**What needs to be done:** Transcribe all records verbatim.

══ Material for this exercise ══

(* ===== verification/Bitset.v ===== *)
(** * Bitset: the two-level free-block set (cxlalloc/src/bitset.rs)

    A [BitSet] keeps one 64-bit word per row ([dense]), a summary word with one
    bit per non-empty row ([sparse]) and the number of members ([count]).
    [abs] is the finite set it represents. *)

From S2P Require Import Prelude.
From Stdlib Require Import ZArith Lia.
From stdpp Require Import base numbers option list gmap.
Local Open Scope Z_scope.

Definition u64_MAX : Z := 2 ^ 64 - 1.

(** [pub(crate) const SIZE_METADATA: usize = mem::size_of::<u64>() * 2;] *)
Definition SIZE_METADATA : Z := 8 * 2.

Record BitSet := mkBitSet {
  count : Z;
  sparse : Z;
  dense : list Z;
}.

Record Bit := mkBit { row : Z; col : Z }.

#[export] Instance BitSet_eq_dec : EqDecision BitSet.
Proof. solve_decision. Defined.
#[export] Instance Bit_eq_dec : EqDecision Bit.
Proof. solve_decision. Defined.

(** [u6::new]: panics when the value does not fit in six bits. *)
Definition u6_new (x : Z) : outcome Z :=
  if (0 <=? x) && (x <? 64) then Done x else Panic.

(** [Bit::from_loose]. *)
Definition from_loose (bit : Z) : outcome Bit :=
  obind (u6_new (wrap 8 (Z.shiftr bit 6))) (fun row =>
  obind (u6_new (Z.land bit 63)) (fun col =>
  Done (mkBit row col))).

(** [impl From<Bit> for u64]. *)
Definition bit_to_u64 (b : Bit) : Z := Z.lor (col b) (Z.shiftl (row b) 6).

(** [BitSet::new]. *)
Definition new (SIZE : nat) : BitSet := mkBitSet 0 0 (replicate SIZE 0).

(** [Interface::SIZE_DATA] and [Interface::SIZE], in bytes. *)
Definition SIZE_DATA (SIZE : Z) : Z := 8 * SIZE.
Definition SIZE_TOTAL (SIZE : Z) : Z := SIZE_DATA SIZE + SIZE_METADATA.

(** The [while] loops of [fill]: checked stores of [v] at [i .. i + n]. *)
Fixpoint store_range (d : list Z) (i n : nat) (v : Z) : outcome (list Z) :=
  match n with
  | O => Done d
  | S n =>
      match d !! i with
      | None => Panic
      | Some _ => store_range (<[i := v]> d) (S i) n v
      end
  end.

(** [BitSet::fill]. *)
Definition fill (s : BitSet) (n : Z) : outcome BitSet :=
  let rows := n / 64 in
  let cols := n mod 64 in
  obind (store_range (dense s) 0 (Z.to_nat rows) u64_MAX) (fun d =>
  let sp := if rows <? 64 then Z.shiftl 1 rows - 1 else u64_MAX in
  obind
    (if cols =? 0 then Done (d, sp, 0%nat)
     else match d !! Z.to_nat rows with
          | None => Panic
          | Some _ =>
              Done (<[Z.to_nat rows := Z.shiftl 1 cols - 1]> d,
                    Z.lor sp (Z.shiftl 1 rows), 1%nat)
          end)
    (fun '(d, sp, skip) =>
  let j := (Z.to_nat rows + skip)%nat in
  obind (store_range d j (length d - j) 0) (fun d =>
  Done (mkBitSet n sp d)))).

(** [BitSet::filled]. *)
Definition filled (SIZE : nat) (n : Z) : outcome BitSet := fill (new SIZE) n.

(** [BitSet::len] and [Interface::is_empty]. *)
Definition len (s : BitSet) : Z := count s.
Definition is_empty (s : BitSet) : bool := len s =? 0.

(** [BitSet::peek_unchecked]. *)
Definition peek_unchecked (s : BitSet) : outcome Bit :=
  let row := trailing_zeros 64 (sparse s) in
  match dense s !! Z.to_nat row with
  | None => Undef
  | Some w =>
      let col := trailing_zeros 64 w in
      obind (u6_new row) (fun row =>
      obind (u6_new col) (fun col =>
      Done (mkBit row col)))
  end.

(** The assertions of [BitSet::validate]. *)
Definition validate_check (s : BitSet) : bool :=
  (zsum count_ones (dense s) =? count s)
  && forallb (fun bit =>
       eqb (Z.testbit (sparse s) (Z.of_nat bit))
           (0 <? default 0 (dense s !! bit))) (seq 0 (length (dense s)))
  && forallb (fun bit => negb (Z.testbit (sparse s) bit))
       (seqZ (Z.of_nat (length (dense s))) (64 - Z.of_nat (length (dense s)))).

(** [BitSet::validate] ([v]: built with the validation asserts). *)
Definition validate (v : bool) (s : BitSet) : outcome BitSet :=
  if v && negb (validate_check s) then Panic else Done s.

(** [BitSet::set]. *)
Definition set (v dbg : bool) (s : BitSet) (b : Bit) : outcome BitSet :=
  match dense s !! Z.to_nat (row b) with
  | None => Undef
  | Some cols =>
      if v && Z.testbit cols (col b) then Panic
      else
        obind (arith dbg 64 (count s + 1)) (fun c =>
        validate v
          (mkBitSet c (Z.lor (sparse s) (Z.shiftl 1 (row b)))
             (<[Z.to_nat (row b) := Z.lor cols (Z.shiftl 1 (col b))]> (dense s))))
  end.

═══

**Expected answer:**
(* ===== verification/Bitset.v ===== *)
(** * Bitset: the two-level free-block set (cxlalloc/src/bitset.rs)

    A [BitSet] keeps one 64-bit word per row ([dense]), a summary word with one
    bit per non-empty row ([sparse]) and the number of members ([count]).
    [abs] is the finite set it represents. *)

From S2P Require Import Prelude.
From Stdlib Require Import ZArith Lia.
From stdpp Require Import base numbers option list gmap.
Local Open Scope Z_scope.

Definition u64_MAX : Z := 2 ^ 64 - 1.

(** [pub(crate) const SIZE_METADATA: usize = mem::size_of::<u64>() * 2;] *)
Definition SIZE_METADATA : Z := 8 * 2.

Record BitSet := mkBitSet {
  count : Z;
  sparse : Z;
  dense : list Z;
}.

Record Bit := mkBit { row : Z; col : Z }.

#[export] Instance BitSet_eq_dec : EqDecision BitSet.
Proof. solve_decision. Defined.
#[export] Instance Bit_eq_dec : EqDecision Bit.
Proof. solve_decision. Defined.

(** [u6::new]: panics when the value does not fit in six bits. *)
Definition u6_new (x : Z) : outcome Z :=
  if (0 <=? x) && (x <? 64) then Done x else Panic.

(** [Bit::from_loose]. *)
Definition from_loose (bit : Z) : outcome Bit :=
  obind (u6_new (wrap 8 (Z.shiftr bit 6))) (fun row =>
  obind (u6_new (Z.land bit 63)) (fun col =>
  Done (mkBit row col))).

(** [impl From<Bit> for u64]. *)
Definition bit_to_u64 (b : Bit) : Z := Z.lor (col b) (Z.shiftl (row b) 6).

(** [BitSet::new]. *)
Definition new (SIZE : nat) : BitSet := mkBitSet 0 0 (replicate SIZE 0).

(** [Interface::SIZE_DATA] and [Interface::SIZE], in bytes. *)
Definition SIZE_DATA (SIZE : Z) : Z := 8 * SIZE.
Definition SIZE_TOTAL (SIZE : Z) : Z := SIZE_DATA SIZE + SIZE_METADATA.

(** The [while] loops of [fill]: checked stores of [v] at [i .. i + n]. *)
Fixpoint store_range (d : list Z) (i n : nat) (v : Z) : outcome (list Z) :=
  match n with
  | O => Done d
  | S n =>
      match d !! i with
      | None => Panic
      | Some _ => store_range (<[i := v]> d) (S i) n v
      end
  end.

(** [BitSet::fill]. *)
Definition fill (s : BitSet) (n : Z) : outcome BitSet :=
  let rows := n / 64 in
  let cols := n mod 64 in
  obind (store_range (dense s) 0 (Z.to_nat rows) u64_MAX) (fun d =>
  let sp := if rows <? 64 then Z.shiftl 1 rows - 1 else u64_MAX in
  obind
    (if cols =? 0 then Done (d, sp, 0%nat)
     else match d !! Z.to_nat rows with
          | None => Panic
          | Some _ =>
              Done (<[Z.to_nat rows := Z.shiftl 1 cols - 1]> d,
                    Z.lor sp (Z.shiftl 1 rows), 1%nat)
          end)
    (fun '(d, sp, skip) =>
  let j := (Z.to_nat rows + skip)%nat in
  obind (store_range d j (length d - j) 0) (fun d =>
  Done (mkBitSet n sp d)))).

(** [BitSet::filled]. *)
Definition filled (SIZE : nat) (n : Z) : outcome BitSet := fill (new SIZE) n.

(** [BitSet::len] and [Interface::is_empty]. *)
Definition len (s : BitSet) : Z := count s.
Definition is_empty (s : BitSet) : bool := len s =? 0.

(** [BitSet::peek_unchecked]. *)
Definition peek_unchecked (s : BitSet) : outcome Bit :=
  let row := trailing_zeros 64 (sparse s) in
  match dense s !! Z.to_nat row with
  | None => Undef
  | Some w =>
      let col := trailing_zeros 64 w in
      obind (u6_new row) (fun row =>
      obind (u6_new col) (fun col =>
      Done (mkBit row col)))
  end.

(** The assertions of [BitSet::validate]. *)
Definition validate_check (s : BitSet) : bool :=
  (zsum count_ones (dense s) =? count s)
  && forallb (fun bit =>
       eqb (Z.testbit (sparse s) (Z.of_nat bit))
           (0 <? default 0 (dense s !! bit))) (seq 0 (length (dense s)))
  && forallb (fun bit => negb (Z.testbit (sparse s) bit))
       (seqZ (Z.of_nat (length (dense s))) (64 - Z.of_nat (length (dense s)))).

(** [BitSet::validate] ([v]: built with the validation asserts). *)
Definition validate (v : bool) (s : BitSet) : outcome BitSet :=
  if v && negb (validate_check s) then Panic else Done s.

(** [BitSet::set]. *)
Definition set (v dbg : bool) (s : BitSet) (b : Bit) : outcome BitSet :=
  match dense s !! Z.to_nat (row b) with
  | None => Undef
  | Some cols =>
      if v && Z.testbit cols (col b) then Panic
      else
        obind (arith dbg 64 (count s + 1)) (fun c =>
        validate v
          (mkBitSet c (Z.lor (sparse s) (Z.shiftl 1 (row b)))
             (<[Z.to_nat (row b) := Z.lor cols (Z.shiftl 1 (col b))]> (dense s))))
  end.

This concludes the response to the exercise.